(* ===== verification/Permissions.v ===== *)
(** * The role the controller grants covers what the agent does *)

From S2P Require Export Controller HubTraces SimEnv WorkStatusProps.

(** api/v1alpha1/groupversion_info.go *)
Definition GroupVersion : string * string := ("control.kubestellar.io", "v1alpha1").

(** pkg/internal/kubebuilder-gen.go: a reconciler that does nothing, kept for the
    markers of a generator; its result is the zero value of [ctrl.Result]. *)
Record CtrlResult : Type := MkCtrlResult { Requeue : bool; RequeueAfter : Z }.
Definition NoOpReconciler_Reconcile {Request : Type} (req : Request) : CtrlResult * option error :=
  (MkCtrlResult false 0, None).

(** The markers of that file, one rule each: what the controller may do. *)
Definition kubebuilder_rules : list PolicyRule := [
  MkRule ["get"; "list"; "watch"; "create"; "update"; "delete"; "patch"] ["workstatuses"] ["control.kubestellar.io"];
  MkRule ["update"; "patch"] ["workstatuses/status"] ["control.kubestellar.io"];
  MkRule ["get"; "list"; "watch"; "create"; "update"; "delete"; "deletecollection"; "patch"] ["configmaps"; "events"] [""];
  MkRule ["get"; "list"; "watch"; "create"; "update"; "patch"] ["leases"] ["coordination.k8s.io"];
  MkRule ["get"; "list"; "watch"; "create"; "update"; "delete"] ["roles"; "rolebindings"] ["rbac.authorization.k8s.io"];
  MkRule ["get"; "create"] ["subjectaccessreviews"] ["rbac.authorization.k8s.io"];
  MkRule ["get"; "list"; "watch"; "create"; "update"]
    ["certificatesigningrequests"; "certificatesigningrequests/approval"] ["certificates.k8s.io"];
  MkRule ["approve"] ["signers"] ["certificates.k8s.io"];
  MkRule ["get"; "list"; "watch"] ["managedclusters"] ["cluster.open-cluster-management.io"];
  MkRule ["get"; "list"; "watch"; "create"; "update"; "delete"; "deletecollection"; "patch"]
    ["manifestworks"] ["work.open-cluster-management.io"];
  MkRule ["update"] ["managedclusteraddons/finalizers"] ["addon.open-cluster-management.io"];
  MkRule ["update"] ["clustermanagementaddons/finalizers"] ["addon.open-cluster-management.io"];
  MkRule ["update"; "patch"] ["clustermanagementaddons/status"] ["addon.open-cluster-management.io"];
  MkRule ["get"; "list"; "watch"; "create"; "patch"; "update"] ["clustermanagementaddons"] ["addon.open-cluster-management.io"];
  MkRule ["get"; "list"; "watch"; "create"; "update"; "delete"] ["managedclusteraddons"] ["addon.open-cluster-management.io"];
  MkRule ["update"; "patch"] ["managedclusteraddons/status"] ["addon.open-cluster-management.io"];
  MkRule ["get"; "list"; "watch"] ["addondeploymentconfigs"] ["addon.open-cluster-management.io"]
].

(** A request to the hub, as its authorizer sees it. *)
Record Access : Type := MkAccess { acc_Verb : string; acc_Group : string; acc_Resource : string }.

Definition rules_permit (rules : list PolicyRule) (a : Access) : bool :=
  existsb (λ rule, bool_decide (acc_Verb a ∈ pr_Verbs rule) && bool_decide (acc_Resource a ∈ pr_Resources rule)
                   && bool_decide (acc_Group a ∈ pr_APIGroups rule)) rules.
Definition permits (r : Role) (a : Access) : bool := rules_permit (role_Rules r) a.

(** Everything a list of rules permits. *)
Definition rule_accesses (rule : PolicyRule) : list Access :=
  v ← pr_Verbs rule; r ← pr_Resources rule; g ← pr_APIGroups rule; [MkAccess v g r].
Definition rules_accesses (rules : list PolicyRule) : list Access := rules ≫= rule_accesses.

(** The check of the hub against escalation: a role is created, or bound, only by
    one who already has every permission in it. *)
Definition may_grant (holder : list PolicyRule) (r : Role) : bool :=
  forallb (rules_permit holder) (rules_accesses (role_Rules r)).

(** A call of [AddonRBAC] to the hub's API. *)
Definition rbac_access (c : RbacCall) : option Access :=
  let access verb resource := Some (MkAccess verb "rbac.authorization.k8s.io" resource) in
  match c with
  | NewForConfig => None
  | GetRole _ _ => access "get" "roles"
  | CreateRole _ _ => access "create" "roles"
  | GetRoleBinding _ _ => access "get" "rolebindings"
  | CreateRoleBinding _ _ => access "create" "rolebindings"
  end.

(** The hub lets [holder] make the call, when [roles] are the roles it has. *)
Definition rbac_admits (holder : list PolicyRule) (roles : list Role) (c : RbacCall) : Prop :=
  (∀ a, rbac_access c = Some a → rules_permit holder a = true) ∧
  match c with
  | CreateRole _ role => may_grant holder role = true
  | CreateRoleBinding ns binding =>
      ∃ role, role ∈ roles ∧ role_Name role = rb_RoleRefName binding ∧ role_Namespace role = ns ∧ may_grant holder role = true
  | _ => True
  end.

Section permissions.
Context {RT : GoRuntime} {K : Kube}.

(** The verb, group and resource of the calls of a controller-runtime client. *)
Definition hub_access (e : HubEvent) : Access :=
  match e with
  | HGet _ _ _ => MkAccess "get" GroupVersion.1 "workstatuses"
  | HGetManifest _ _ _ => MkAccess "get" workv1_Group "manifestworks"
  | HCreate _ _ => MkAccess "create" GroupVersion.1 "workstatuses"
  | HDelete _ _ => MkAccess "delete" GroupVersion.1 "workstatuses"
  | HPatch _ _ _ => MkAccess "patch" GroupVersion.1 "workstatuses"
  | HUpdate _ _ => MkAccess "update" GroupVersion.1 "workstatuses/status"
  end.

(** The namespace of the calls whose object the agent makes itself. *)
Definition hub_namespace (e : HubEvent) : option string :=
  match e with
  | HGet ns _ _ | HGetManifest ns _ _ => Some ns
  | HCreate ws _ => Some (ws_Namespace ws)
  | _ => None
  end.

Definition in_namespace (ns : string) (e : HubEvent) : Prop := ∀ ns', hub_namespace e = Some ns' → ns' = ns.

(** ** Lemmas *)

Lemma create_session_namespace ns mname obj ws0 evs out :
  ws_Namespace ws0 = ns → create_session ns mname obj ws0 evs out → Forall (in_namespace ns) evs.
Proof.
  intros Hns []; repeat constructor; try by intros ? [= <-].
  match goal with H : created_from _ _ _ _ |- _ => destruct H as (? & ? & ? & ? & _ & _ & _ & ->) end. by intros ? [= <-].
Qed.

Lemma update_session_namespace ns obj ws evs e : update_session obj ws evs e → Forall (in_namespace ns) evs.
Proof.
  intros Hu%update_session_writes. eapply Forall_impl; [exact Hu|]. by intros [].
Qed.

Lemma sync_session_namespace ns mname obj ws0 evs out :
  ws_Namespace ws0 = ns → sync_session ns mname obj ws0 evs out → Forall (in_namespace ns) evs.
Proof.
  intros Hns [err Hnf|ws' evs' e Hu|err evs' e Hnf Hc|err evs' q Hnf Hc|err evs1 ws' evs2 e Hnf Hc Hu];
    (constructor; [by intros ? [= <-]|]); rewrite ?Forall_app;
    eauto using create_session_namespace, update_session_namespace.
Qed.

Lemma handleWorkStatus_namespace cfg obj del tr out :
  traces (handleWorkStatus cfg obj del) tr out → Forall (in_namespace (clusterName cfg)) (hub_trace tr).
Proof.
  intros [[-> _]|(aWork & lister & o & name & _ & _ & _ & Hs)]%handleWorkStatus_session; [done|].
  destruct del; [|eapply sync_session_namespace; [|exact Hs]; reflexivity].
  destruct Hs as (e & _ & Hs). destruct Hs; repeat (apply Forall_cons; split); try apply Forall_nil; try done; by intros ? [=].
Qed.

Lemma role_permits cluster addon e :
  workv1_Group = "work.open-cluster-management.io" → permits (agent_role cluster addon) (hub_access e) = true.
Proof. intros Hg. destruct e; cbn; rewrite ?Hg; reflexivity. Qed.

(** C34: what the controller grants suffices for the agent it deploys: every call
    [handleWorkStatus] makes to the hub, when the agent runs for the cluster its
    deployment names, is permitted by the role [AddonRBAC] creates, and the calls
    for the objects it names itself are in the namespace of that role. *)
Theorem agent_calls_permitted getenv cluster addon values cfg obj isBeingDeleted tr out e :
  workv1_Group = "work.open-cluster-management.io" →
  GetDefaultValues getenv cluster addon = GOk values → clusterName cfg = ClusterName values →
  traces (handleWorkStatus cfg obj isBeingDeleted) tr out → e ∈ hub_trace tr →
  permits (agent_role cluster addon) (hub_access e) = true ∧
  ∀ ns, hub_namespace e = Some ns → ns = role_Namespace (agent_role cluster addon).
Proof.
  intros Hg Hv Hcfg Ht He. split; [by apply role_permits|].
  apply handleWorkStatus_namespace in Ht. rewrite Forall_forall in Ht. specialize (Ht e He).
  unfold GetDefaultValues in Hv. injection Hv as <-. simpl in Hcfg |- *. by rewrite <- Hcfg.
Qed.
End permissions.

(** The permissions of the agent are the controller's. *)
Lemma controller_may_grant cluster addon : may_grant kubebuilder_rules (agent_role cluster addon) = true.
Proof. reflexivity. Qed.

(** The list of accesses is the set that is permitted. *)
Lemma rules_accesses_permit rules a : rules_permit rules a = true ↔ a ∈ rules_accesses rules.
Proof.
  unfold rules_permit, rules_accesses. rewrite existsb_exists, list_elem_of_bind.
  assert (∀ rule, a ∈ rule_accesses rule ↔ acc_Verb a ∈ pr_Verbs rule ∧ acc_Resource a ∈ pr_Resources rule ∧ acc_Group a ∈ pr_APIGroups rule) as Hr.
  { intros rule. unfold rule_accesses. split.
    - intros (v & (r & (g & Ha & Hg)%list_elem_of_bind & Hr)%list_elem_of_bind & Hv)%list_elem_of_bind.
      by apply list_elem_of_singleton in Ha as ->.
    - intros (Hv & Hr & Hg). apply list_elem_of_bind. exists (acc_Verb a). split; [|done].
      apply list_elem_of_bind. exists (acc_Resource a). split; [|done].
      apply list_elem_of_bind. exists (acc_Group a). split; [|done]. destruct a. left. }
  split; intros (rule & H1 & H2); exists rule.
  - apply list_elem_of_In in H1. rewrite !andb_true_iff, !bool_decide_eq_true in H2. rewrite Hr. tauto.
  - rewrite <- list_elem_of_In, !andb_true_iff, !bool_decide_eq_true. rewrite Hr in H1. tauto.
Qed.

#[local] Arguments rbac_admits : simpl never.

Lemma AddonRBAC_admitted DefaultGroups cluster addon :
  safe (λ _ _ _, True) (λ R o, match o with Rbac c => rbac_admits kubebuilder_rules [agent_role cluster addon] c end)
    (λ _, True) (λ _, True) (AddonRBAC DefaultGroups cluster addon).
Proof.
  assert (∀ get create : RbacCall,
    rbac_admits kubebuilder_rules [agent_role cluster addon] get → rbac_admits kubebuilder_rules [agent_role cluster addon] create →
    safe (λ _ _ _, True) (λ R o, match o with Rbac c => rbac_admits kubebuilder_rules [agent_role cluster addon] c end)
      (λ _, True) (λ _, True) (ensure get create)) as Hensure.
  { intros get create Hg Hc. unfold ensure. split; [done|]. intros [err|] _; [|done]. cbn [mbind prog_bind].
    destruct (IsNotFound err); [|done]. split; [done|]. by intros [cerr|] _. }
  unfold AddonRBAC. split; [by split; [intros a [=]|]|]. intros [err|] _; [done|]. cbn [mbind prog_bind].
  destruct (index _ 0) as [group|q]; [|done]. cbn [lift mbind prog_bind].
  eapply safe_bind; [apply Hensure; (split; [by intros a [= <-]|])|].
  { done. } { apply controller_may_grant. }
  intros [err|[]] _; [done|]. eapply safe_bind; [apply Hensure; (split; [by intros a [= <-]|])|].
  { done. } { exists (agent_role cluster addon). split_and!; [left|done|done|apply controller_may_grant]. }
  by intros [err|[]] _.
Qed.

(** C35: the controller can set the agents up with the permissions its own markers
    ask for: every call of [AddonRBAC] is permitted to it, and neither the role it
    creates nor the role it binds holds a permission it lacks, so that the hub does
    not refuse them as an escalation, whatever the cluster, the addon and the
    answers of the hub. *)
Theorem AddonRBAC_never_escalates DefaultGroups cluster addon tr out c r :
  traces (AddonRBAC DefaultGroups cluster addon) tr out → Ev (Rbac c) r ∈ tr →
  rbac_admits kubebuilder_rules [agent_role cluster addon] c.
Proof.
  intros Ht Hin. destruct (safe_traces _ _ _ _ _ _ _ (AddonRBAC_admitted DefaultGroups cluster addon) Ht) as [Ho _].
  { apply Forall_forall. by intros []. }
  rewrite Forall_forall in Ho. exact (Ho _ Hin).
Qed.

Lemma agent_calls_permitted_witness :
  permits (agent_role ex_cluster ex_addon) (hub_access (HCreate ex_created (GOk ex_created))) = true ∧
  ws_Namespace ex_created = "cluster1".
Proof.
  destruct (agent_calls_permitted (λ _, "") ex_cluster ex_addon _ sc_config (sc_deployment ex_singleton) false
    ex_create.1 (Done None) _ eq_refl eq_refl eq_refl ex_create_traces ex_create_event) as [H1 H2].
  split; [exact H1|]. exact (H2 _ eq_refl).
Defined.

Lemma AddonRBAC_never_escalates_witness :
  rbac_admits kubebuilder_rules [agent_role ex_cluster ex_addon]
    (CreateRoleBinding "cluster1"
      (agent_binding ex_cluster ex_addon "system:open-cluster-management:cluster:cluster1:addon:addon-status")).
Proof.
  refine (AddonRBAC_never_escalates ex_groups ex_cluster ex_addon ex_rbac_trace (Done None) _ None _ _).
  - do 2 eexists. split; [reflexivity|]. do 2 eexists. split; [reflexivity|]. do 2 eexists. split; [reflexivity|].
    do 2 eexists. split; [reflexivity|]. split; reflexivity.
  - do 3 right. left.
Defined.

**TASK REQUIREMENTS:** The task calls for every line of the material that contains the string "clustermanagementaddons".

**ANSWER TO THE PROBLEM:**
  MkRule ["update"] ["clustermanagementaddons/finalizers"] ["addon.open-cluster-management.io"];
  MkRule ["update"; "patch"] ["clustermanagementaddons/status"] ["addon.open-cluster-management.io"];
  MkRule ["get"; "list"; "watch"; "create"; "patch"; "update"] ["clustermanagementaddons"] ["addon.open-cluster-management.io"];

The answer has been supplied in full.